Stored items
___
Lemma sys_read_fd s : fd_ok s -> pwp (sys_read devread) s (fun _ s' => fd_ok s').
Proof.
  intros H. unfold sys_read, argaddr. apply arg_fd; [apply reading_argraw | done | intros a s1 _ H1].
  apply arg_fd; [apply reading_argint | done | intros n s2 _ H2]. pwp_step. apply argfd_pwp.
  - intros s3 R3. pwp_step. exact (fd_inv_reading _ s2 s3 R3 H2).
  - intros s3 fd f p R3 _ _ _ _. apply fileread_fd. exact (fd_inv_reading _ s2 s3 R3 H2).
Qed.

Lemma sys_write_fd s : fd_ok s -> pwp (sys_write devwrite) s (fun _ s' => fd_ok s').
Proof.
  intros H. unfold sys_write, argaddr. apply arg_fd; [apply reading_argraw | done | intros a s1 _ H1].
  apply arg_fd; [apply reading_argint | done | intros n s2 _ H2]. pwp_step. apply argfd_pwp.
  - intros s3 R3. pwp_step. exact (fd_inv_reading _ s2 s3 R3 H2).
  - intros s3 fd f p R3 _ _ _ _. apply filewrite_fd. exact (fd_inv_reading _ s2 s3 R3 H2).
Qed.

Lemma idle_sys_kill : keeps idle (@sys_kill A).
Proof. unfold sys_kill. keeps. Qed.
Lemma idle_sys_exec : keeps idle (@sys_exec A PA trampoline).
Proof. unfold sys_exec. keeps. Qed.
Lemma idle_sys_fstat : keeps idle (@sys_fstat A PA).
Proof. unfold sys_fstat. keeps. Qed.
Lemma idle_sys_chdir : keeps idle (@sys_chdir A PA).
Proof. unfold sys_chdir, knamei. keeps. Qed.
Lemma idle_sys_getpid : keeps idle (@sys_getpid A).
Proof. unfold sys_getpid. keeps. Qed.
Lemma idle_sys_sbrk : keeps idle (@sys_sbrk A PA).
Proof. unfold sys_sbrk, growproc. keeps. Qed.
Lemma idle_sys_uptime : keeps idle (@sys_uptime A).
Proof. unfold sys_uptime. keeps. Qed.
Lemma idle_sys_mknod : keeps idle (@sys_mknod A PA).
Proof. unfold sys_mknod. keeps. Qed.
Lemma idle_sys_unlink : keeps idle (@sys_unlink A PA).
Proof. unfold sys_unlink, knameiparent. keeps. Qed.
Lemma idle_sys_link : keeps idle (@sys_link A PA).
Proof. unfold sys_link, knamei, knameiparent. keeps. Qed.
Lemma idle_sys_mkdir : keeps idle (@sys_mkdir A PA).
Proof. unfold sys_mkdir. keeps. Qed.
Lemma idle_sys_sleep : keeps idle (@sys_sleep A).
Proof. unfold sys_sleep, sleep_turn. keeps. Qed.

Lemma syscalls_fd n h s : syscalls trampoline forkret devread devwrite n = Some h ->
  fd_ok s -> on_cpu s -> fresh_heap s -> pwp h s (fun _ s' => fd_ok s').
Proof.
  intros E H Hc Hfr. unfold syscalls in E.
  repeat (match type of E with context [match ?x with _ => _ end] => destruct x end; try discriminate);
    first
    [ eapply val_fd; [exact E|]; first
        [ by apply fork_fd | by apply sys_pipe_fd | by apply sys_dup_fd | by apply sys_open_fd | by apply sys_close_fd
        | apply idle_fd; [|exact H]; first
            [ apply idle_sys_kill | apply idle_sys_exec | apply idle_sys_fstat | apply idle_sys_chdir | apply idle_sys_getpid
            | apply idle_sys_sbrk | apply idle_sys_uptime | apply idle_sys_mknod | apply idle_sys_unlink | apply idle_sys_link
            | apply idle_sys_mkdir ] ]
    | eapply fin_val_fd; [exact E|]; first
        [ by apply sys_read_fd | by apply sys_write_fd
        | unfold sys_wait, argaddr; apply arg_fd; [apply reading_argraw | done | intros a s1 _ H1; by apply wait_fd]
        | apply idle_fd; [apply idle_sys_sleep | exact H] ]
    | idtac ].
  injection E as <-. pwp_step. unfold sys_exit. pwp_step. eapply pwp_mono; [apply reading_argint|]. intros n s1 R1.
  eapply pwp_mono; [apply exit_fd|].
  - exact (fd_inv_reading _ s s1 R1 H).
  - destruct R1. by eapply untouched_cpu.
  - intros [] s2 H2. by pwp_step.
Qed.

(** C4: whichever system call the running process makes, and whether it
    returns, sleeps or ends the process: afterwards the count of every open
    file is again the number of descriptors, over all processes, that refer to
    it, every descriptor refers to an open file, and processes that are gone
    have none.  The heap must not hand out the address of an open file, and
    the devices must leave files alone. *)
Theorem descriptors_consistent (s s' : kst A) (r : sysret) (H : fd_ok s) (Hc : on_cpu s) (Hfr : fresh_heap s)
  (E : syscall trampoline forkret devread devwrite s = Ret (r, s')) : fd_ok s'.
Proof.
  revert r s' E. change (pwp (syscall trampoline forkret devread devwrite) s (fun _ s' => fd_ok s')).
  unfold syscall. pwp_step. unfold myproc. pwp_step. pwp_step. apply get_proc_pwp. intros p Hp.
  pwp_step. unfold get_tf. eapply pwp_mono; [apply (reading_onvm (rd64 _)); unfold rd64; keeps|]. intros num s1 R1.
  assert (fd_ok s1) as H1 by exact (fd_inv_reading _ s s1 R1 H). destruct R1 as [U1 A1].
  destruct (syscalls _ _ _ _ (i32 num)) as [h|] eqn:Eh; [|apply idle_fd; [unfold set_tf; keeps | done]].
  pwp_step. eapply pwp_mono; [eapply syscalls_fd; [exact Eh | done | by eapply untouched_cpu | ]|].
  { unfold fresh_heap. by rewrite A1, (un_files _ _ U1). }
  intros r s2 H2. destruct r; (apply idle_fd; [unfold set_tf; keeps | done]).
Qed.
___
## EXERCISE AIM
When you reach the line containing "Theorem descriptors_consistent (s" in the data above, start copying exactly, and stop after the line containing "unfold fresh_heap. by".

## YOUR RESPONSE
Theorem descriptors_consistent (s s' : kst A) (r : sysret) (H : fd_ok s) (Hc : on_cpu s) (Hfr : fresh_heap s)
  (E : syscall trampoline forkret devread devwrite s = Ret (r, s')) : fd_ok s'.
Proof.
  revert r s' E. change (pwp (syscall trampoline forkret devread devwrite) s (fun _ s' => fd_ok s')).
  unfold syscall. pwp_step. unfold myproc. pwp_step. pwp_step. apply get_proc_pwp. intros p Hp.
  pwp_step. unfold get_tf. eapply pwp_mono; [apply (reading_onvm (rd64 _)); unfold rd64; keeps|]. intros num s1 R1.
  assert (fd_ok s1) as H1 by exact (fd_inv_reading _ s s1 R1 H). destruct R1 as [U1 A1].
  destruct (syscalls _ _ _ _ (i32 num)) as [h|] eqn:Eh; [|apply idle_fd; [unfold set_tf; keeps | done]].
  pwp_step. eapply pwp_mono; [eapply syscalls_fd; [exact Eh | done | by eapply untouched_cpu | ]|].
  { unfold fresh_heap. by rewrite A1, (un_files _ _ U1). }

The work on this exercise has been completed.